The aviation industry had made its misgivings known. In a May 2018 filing with the FCC, the Air Line Pilots Association warned that altimeters were critical to avoiding catastrophes, noting a deadly 2009 crash of a Turkish Airlines jet blamed on a faulty altimeter. The pilots urged the FCC to involve the U.S. Federal Aviation Administration in its deliberations.
The FAA was working behind the scenes, funding research and participating in international groups working on the issue. But it didn’t file any formal comments with the FCC as the communications agency worked toward its February 2020 decision to let 5G into the C-band.
Other aviation interests, however, had plenty to say.
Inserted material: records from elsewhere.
(* ===== verification/PyStr.v ===== *)
(** * Python [str] primitives used by the sources

    The sources manipulate Python 3 strings, which are sequences of Unicode
    code points.  The development represents a string as a Rocq [string]
    whose characters are the code points U+0000 to U+00FF (Latin-1): every
    character classification below is Python's own on that range
    ([str.isspace] / regex [\s], [str.isalnum] / regex [\w], [str.lower]).
    Texts with code points above U+00FF are outside the model.

    Each definition states the Python operation it stands for; they are the
    runtime the component files are written against. *)

From S2P Require Import Prelude.

(** ** Character classes *)

(** Code point of a character. *)
Definition cp (c : ascii) : nat := nat_of_ascii c.

Definition in_range (lo hi n : nat) : bool := Nat.leb lo n && Nat.leb n hi.

(** [Py_UNICODE_ISSPACE], used by [str.strip()], [str.split()] and the
    regex class [\s]: TAB..CR, the separators FS..US, SPACE, NEL, NBSP. *)
Definition is_space (c : ascii) : bool :=
  let n := cp c in
  in_range 9 13 n || in_range 28 32 n || Nat.eqb n 133 || Nat.eqb n 160.

(** [Py_UNICODE_ISALNUM]: letters (Lu, Ll, Lo), decimal digits and the
    numeric characters ²³¹¼½¾ of Latin-1. *)
Definition is_alnum (c : ascii) : bool :=
  let n := cp c in
  in_range 48 57 n || in_range 65 90 n || in_range 97 122 n
  || Nat.eqb n 170 || in_range 178 179 n || Nat.eqb n 181
  || in_range 185 186 n || in_range 188 190 n
  || in_range 192 214 n || in_range 216 246 n || in_range 248 255 n.

(** The regex class [\w] on [str] patterns: alphanumerics and [_]. *)
Definition is_word (c : ascii) : bool := is_alnum c || Nat.eqb (cp c) 95.

(** [str.lower] on one character: A..Z and À..Þ (but not ×) move by 32. *)
Definition lower_char (c : ascii) : ascii :=
  let n := cp c in
  if in_range 65 90 n || in_range 192 214 n || in_range 216 222 n
  then ascii_of_nat (n + 32) else c.

(** ** Operations on whole strings *)

Fixpoint str_map (f : ascii -> ascii) (s : string) : string :=
  match s with
  | EmptyString => EmptyString
  | String c s' => String (f c) (str_map f s')
  end.

Fixpoint str_filter (p : ascii -> bool) (s : string) : string :=
  match s with
  | EmptyString => EmptyString
  | String c s' => if p c then String c (str_filter p s') else str_filter p s'
  end.

Fixpoint str_forallb (p : ascii -> bool) (s : string) : bool :=
  match s with
  | EmptyString => true
  | String c s' => p c && str_forallb p s'
  end.

Fixpoint str_existsb (p : ascii -> bool) (s : string) : bool :=
  match s with
  | EmptyString => false
  | String c s' => p c || str_existsb p s'
  end.

(** [str.lower()]. *)
Definition py_lower (s : string) : string := str_map lower_char s.

(** [str.lstrip] and [str.rstrip] for the set of characters [p]. *)
Fixpoint lstrip_by (p : ascii -> bool) (s : string) : string :=
  match s with
  | EmptyString => EmptyString
  | String c s' => if p c then lstrip_by p s' else s
  end.

Fixpoint rstrip_by (p : ascii -> bool) (s : string) : string :=
  match s with
  | EmptyString => EmptyString
  | String c s' =>
      let r := rstrip_by p s' in
      match r with
      | EmptyString => if p c then EmptyString else String c EmptyString
      | _ => String c r
      end
  end.

Definition strip_by (p : ascii -> bool) (s : string) : string :=
  rstrip_by p (lstrip_by p s).

(** [str.strip()]: whitespace at both ends. *)
Definition py_strip (s : string) : string := strip_by is_space s.

(** [str.strip(chars)]: the characters of [chars] at both ends. *)
Definition strip_chars (chars : list ascii) (s : string) : string :=
  strip_by (fun c => bool_decide (c ∈ chars)) s.

(** [str.split(sep)] for a one-character separator: always at least one
    piece, [n+1] pieces for [n] occurrences of [sep]. *)
Fixpoint split_char (sep : ascii) (s : string) : list string :=
  match s with
  | EmptyString => [EmptyString]
  | String c s' =>
      let parts := split_char sep s' in
      if Ascii.eqb c sep then EmptyString :: parts
      else match parts with
           | p :: ps => String c p :: ps
           | [] => [String c EmptyString]
           end
  end.

(** [s.split(sep, 1)] when [sep in s] holds; [None] when it does not. *)
Fixpoint split_once (sep : ascii) (s : string) : option (string * string) :=
  match s with
  | EmptyString => None
  | String c s' =>
      if Ascii.eqb c sep then Some (EmptyString, s')
      else match split_once sep s' with
           | Some (k, v) => Some (String c k, v)
           | None => None
           end
  end.

(** [s[i:j]] and [s[i:]] for indices [0 <= i]: Python clamps both bounds to
    the length, and so does [String.substring]. *)
Definition py_slice (s : string) (i j : nat) : string := String.substring i (j - i) s.
Definition py_slice_from (s : string) (i : nat) : string :=
  String.substring i (String.length s - i) s.

(** [s.index(sub, start)]: the first position [>= start] of [sub];
    [None] stands for the [ValueError] it raises.  [String.index] has the
    same convention as Python for [start] past the end. *)
Definition py_index (s sub : string) (start : nat) : option nat := String.index start sub s.

(** [s.startswith(prefix)]. *)
Definition py_startswith (s prefix : string) : bool := String.prefix prefix s.

(** First and last characters, for statements about the ends of a string. *)
Definition str_head (s : string) : option ascii :=
  match s with EmptyString => None | String c _ => Some c end.

Fixpoint str_last (s : string) : option ascii :=
  match s with
  | EmptyString => None
  | String c EmptyString => Some c
  | String _ s' => str_last s'
  end.

(** ** Lemmas *)

Lemma lower_char_idem c : lower_char (lower_char c) = lower_char c.
Proof. destruct c as [[] [] [] [] [] [] [] []]; reflexivity. Qed.

Lemma str_forallb_map p f s :
  str_forallb p (str_map f s) = str_forallb (fun c => p (f c)) s.
Proof. induction s as [|c s IH]; simpl; [done|by rewrite IH]. Qed.

Lemma str_forallb_filter p s : str_forallb p (str_filter p s) = true.
Proof. induction s as [|c s IH]; simpl; [done|]. destruct (p c) eqn:E; simpl; by rewrite ?E. Qed.

Lemma str_forallb_filter_keep p q s :
  str_forallb q s = true -> str_forallb q (str_filter p s) = true.
Proof.
  induction s as [|c s IH]; simpl; [done|]. intros H; bool_split.
  destruct (p c); simpl; bool_split; auto.
Qed.

Lemma str_forallb_impl (p q : ascii -> bool) s :
  (forall c, p c = true -> q c = true) -> str_forallb p s = true -> str_forallb q s = true.
Proof. intros Hpq. induction s as [|c s IH]; simpl; [done|]. intros H; bool_split; auto. Qed.

Lemma str_filter_id p s : str_forallb p s = true -> str_filter p s = s.
Proof.
  induction s as [|c s IH]; simpl; [done|]. intros H; bool_split.
  rewrite H, IH; done.
Qed.

Lemma str_map_id f s :
  str_forallb (fun c => Ascii.eqb (f c) c) s = true -> str_map f s = s.
Proof.
  induction s as [|c s IH]; simpl; [done|]. intros H; bool_split.
  apply Ascii.eqb_eq in H. rewrite H, IH; done.
Qed.

#[export] Hint Resolve str_forallb_filter str_forallb_filter_keep : py.

(** The two halves of [strip_by]. *)

Lemma lstrip_by_head p s :
  match str_head (lstrip_by p s) with Some c => p c = false | None => True end.
Proof. induction s as [|c s IH]; simpl; [done|]. destruct (p c) eqn:E; simpl; auto. Qed.

Lemma rstrip_by_empty p s :
  rstrip_by p s = EmptyString <-> str_forallb p s = true.
Proof.
  induction s as [|c s IH]; simpl; [done|].
  destruct (rstrip_by p s) eqn:E.
  - destruct (p c); simpl; [|by split].
    split; [intros _; by apply IH|done].
  - split; [discriminate|]. intros H; bool_split. apply IH in H0. discriminate.
Qed.

Lemma rstrip_by_last p s :
  match str_last (rstrip_by p s) with Some c => p c = false | None => True end.
Proof.
  induction s as [|c s IH]; simpl; [done|].
  destruct (rstrip_by p s) as [|d r] eqn:E.
  - destruct (p c) eqn:Ec; simpl; auto.
  - simpl in *. exact IH.
Qed.

Lemma rstrip_by_head p s :
  str_head (rstrip_by p s) = None \/ str_head (rstrip_by p s) = str_head s.
Proof.
  destruct s as [|c s]; simpl; [by left|].
  destruct (rstrip_by p s); [destruct (p c)|]; simpl; auto.
Qed.

Lemma str_forallb_rstrip p q s :
  str_forallb q s = true -> str_forallb q (rstrip_by p s) = true.
Proof.
  induction s as [|c s IH]; simpl; [done|]. intros H; bool_split.
  destruct (rstrip_by p s) as [|a r] eqn:E.
  - destruct (p c); simpl; rewrite ?H; done.
  - change (q c && str_forallb q (String a r) = true). rewrite H. by apply IH.
Qed.

Lemma str_forallb_lstrip p q s :
  str_forallb q s = true -> str_forallb q (lstrip_by p s) = true.
Proof.
  induction s as [|c s IH]; simpl; [done|]. intros H; bool_split.
  destruct (p c); simpl; bool_split; auto.
Qed.

Lemma lstrip_by_id p s :
  match str_head s with Some c => p c = false | None => True end -> lstrip_by p s = s.
Proof. destruct s as [|c s]; simpl; [done|]. by intros ->. Qed.

Lemma rstrip_by_id p s :
  match str_last s with Some c => p c = false | None => True end -> rstrip_by p s = s.
Proof.
  induction s as [|c s IH]; simpl; [done|].
  destruct s as [|d s].
  - simpl. by intros ->.
  - intros H. rewrite IH by exact H. done.
Qed.

(** [strip_by] leaves a string alone when neither end is stripped. *)
Lemma strip_by_id p s :
  match str_head s with Some c => p c = false | None => True end ->
  match str_last s with Some c => p c = false | None => True end ->
  strip_by p s = s.
Proof. intros Hh Hl. unfold strip_by. rewrite lstrip_by_id by done. by apply rstrip_by_id. Qed.

Lemma strip_by_ends p s :
  match str_head (strip_by p s) with Some c => p c = false | None => True end /\
  match str_last (strip_by p s) with Some c => p c = false | None => True end.
Proof.
  unfold strip_by. split; [|apply rstrip_by_last].
  pose proof (lstrip_by_head p s) as H.
  destruct (rstrip_by_head p (lstrip_by p s)) as [-> | ->]; done.
Qed.

Lemma str_forallb_strip p q s :
  str_forallb q s = true -> str_forallb q (strip_by p s) = true.
Proof. intros H. unfold strip_by. by apply str_forallb_rstrip, str_forallb_lstrip. Qed.

#[export] Hint Resolve str_forallb_strip str_forallb_lstrip str_forallb_rstrip : py.

Lemma str_forallb_andb p q s :
  str_forallb (fun c => p c && q c) s = str_forallb p s && str_forallb q s.
Proof.
  induction s as [|c s IH]; simpl; [done|]. rewrite IH.
  destruct (p c), (q c), (str_forallb p s); done.
Qed.

Lemma str_forallb_cons_inv p c s :
  str_forallb p (String c s) = true -> p c = true /\ str_forallb p s = true.
Proof. simpl. intros H. by apply andb_prop in H. Qed.

(** A newline, and ["\n".join(lines)]: documents written line by line. *)
Definition nl : string := String "010" EmptyString.
Definition join_lines (lines : list string) : string := String.concat nl lines.

(** ** File names ([pathlib.PurePath], POSIX, Python 3.8 to 3.13) *)

(** [s.rfind(c)]: the last position of [c]. *)
Fixpoint rfind_char (c : ascii) (s : string) : option nat :=
  match s with
  | EmptyString => None
  | String d s' =>
      match rfind_char c s' with
      | Some i => Some (S i)
      | None => if Ascii.eqb d c then Some 0 else None
      end
  end.

(** The position of the dot that starts [PurePath.suffix]: the last dot,
    when it is neither the first nor the last character of the name. *)
Definition suffix_index (name : string) : option nat :=
  match rfind_char "." name with
  | Some i => if Nat.ltb 0 i && Nat.ltb i (String.length name - 1) then Some i else None
  | None => None
  end.

(** [PurePath.suffix] and [PurePath.stem]. *)
Definition path_suffix (name : string) : string :=
  match suffix_index name with Some i => py_slice_from name i | None => EmptyString end.
Definition path_stem (name : string) : string :=
  match suffix_index name with Some i => py_slice name 0 i | None => name end.

(** [fnmatch] of a name against ['*' + suf] on POSIX (case-sensitive). *)
Definition ends_with (s suf : string) : bool :=
  String.eqb (py_slice_from s (String.length s - String.length suf)) suf.

(** [PurePosixPath(s).parts]: the root of [posixpath.splitroot] ("/"
    for one or three and more leading slashes, "//" for exactly two), then
    the pieces of the rest split at "/", without the empty ones and ".";
    [Path('')] and [Path('.')] have no parts. *)
Definition split_root (s : string) : string * string :=
  match s with
  | String "/" r =>
      match r with
      | String "/" r' => match r' with String "/" _ => ("/", r) | _ => ("//", r') end
      | _ => ("/", r)
      end
  | _ => (EmptyString, s)
  end.

Definition py_path (s : string) : list string :=
  let '(root, rel) := split_root s in
  (if String.eqb root EmptyString then [] else [root]) ++
  filter (fun x => negb (String.eqb x EmptyString) && negb (String.eqb x ".")) (split_char "/" rel).

(** ** Concatenation *)

Lemma str_length_app (a b : string) : String.length (a +:+ b) = String.length a + String.length b.
Proof. induction a as [|c a IH]; simpl; by rewrite ?IH. Qed.

(** Two names with the same extension are equal when the results are. *)
Lemma str_app_inj_r (a b c : string) : a +:+ c = b +:+ c -> a = b.
Proof.
  revert b. induction a as [|x a IH]; intros [|y b] H; simpl in H; try done.
  - apply (f_equal String.length) in H. rewrite ?str_length_app in H. simpl in H. rewrite ?str_length_app in H. lia.
  - apply (f_equal String.length) in H. rewrite ?str_length_app in H. simpl in H. rewrite ?str_length_app in H. lia.
  - injection H as -> H. f_equal. by apply IH.
Qed.

Lemma str_forallb_head p s :
  str_forallb p s = true -> match str_head s with Some c => p c = true | None => True end.
Proof. destruct s as [|c s]; simpl; [done|]. intros H; bool_split. done. Qed.

Lemma str_forallb_last p s :
  str_forallb p s = true -> match str_last s with Some c => p c = true | None => True end.
Proof.
  induction s as [|c s IH]; simpl; [done|]. intros H; bool_split.
  destruct s as [|d s]; [done|]. by apply IH.
Qed.

(** [strip] leaves a string without stripped characters unchanged. *)
Lemma strip_by_none p s : str_forallb (fun c => negb (p c)) s = true -> strip_by p s = s.
Proof.
  intros H. apply strip_by_id.
  - apply str_forallb_head in H. destruct (str_head s); [by apply negb_true_iff|done].
  - apply str_forallb_last in H. destruct (str_last s); [by apply negb_true_iff|done].
Qed.

Lemma py_lower_idem s : py_lower (py_lower s) = py_lower s.
Proof. unfold py_lower in *. induction s as [|c s IH]; simpl; [done|]. by rewrite lower_char_idem, IH. Qed.

Lemma str_app_inj_l (a b c : string) : a +:+ b = a +:+ c -> b = c.
Proof. induction a as [|x a IH]; simpl; [done|]. intros [= H]. by apply IH. Qed.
Twenty-two organizations, including Delta Air Lines Inc., United Airlines Inc., altimeter maker Garmin International Inc. and plane manufacturer Boeing Co., filed a letter with the FCC in October 2019, saying that tests of altimeters “demonstrated a need for caution” and for more data.
The FCC dealt with the issue in paragraphs 390-to-395 of its 413-paragraph order re-assigning the airwaves in February 2020. The agency said that aviation hadn’t shown harmful interference would likely result from the change. It said further study was “warranted” and encouraged industries to cooperate.
A technical study group was formed by the industries to look into the issue. But by November 2020 it ceased operating after its members failed to reach consensus and decided more talks wouldn’t serve a useful purpose.
The FAA weighed in the next month with a letter asking for help in slowing the FCC from the National Telecommunications and Information Administration, which referees airwaves disputes between federal agencies.
The letter came one week before the FCC began its auction of C-band airwaves that eventually produced $81 billion in bids.
Adam Candeub, the top NTIA official, declined to send the letter on to the FCC.
“What they came forth with was not enough for us to do something,” Candeub, now a law professor at Michigan State University, said in an interview. “They came in at the last minute with a report that left serious questions, and when we asked they told us to pound sand.”
Jeffrey Shane, a former undersecretary of transportation under President George W. Bush, said he couldn’t say whether the NTIA or FAA were correct in their technical assessment of 5G, but the NTIA had an obligation to at least inform the FCC and wireless companies of the concerns.
“That to me is a broken system,” he said. “The fact is the agency charged with keeping us safe while we’re all flying was essentially muzzled by a subdivision of the Department of Commerce.”
Larry Kudlow, who was director of the National Economic Council at the time, said the Trump administration was skeptical of the concerns raised by the aviation industry. On Dec. 23, he said on his Fox Business program that “We actually fought the FAA and we won.”
“The FAA is belly-aching about 5G,” he said. “The airlines are belly-aching about 5G. We ignored them ‘cuz the science said don’t worry about it.”
For its part, the FAA says it did everything it could to avoid the last-minute crisis. “The record is clear—the aviation community raised objections and concerns to 5G deployment at high-powered levels,” the FAA said in a statement.
With the Jan. 3 agreement, officials are eager—for now—to tell a story of cooperation.
The accord “provides the framework and the certainty needed to achieve our shared goal of deploying 5G swiftly while ensuring air safety,” FCC Chairwoman Jessica Rosenworcel said in a statement.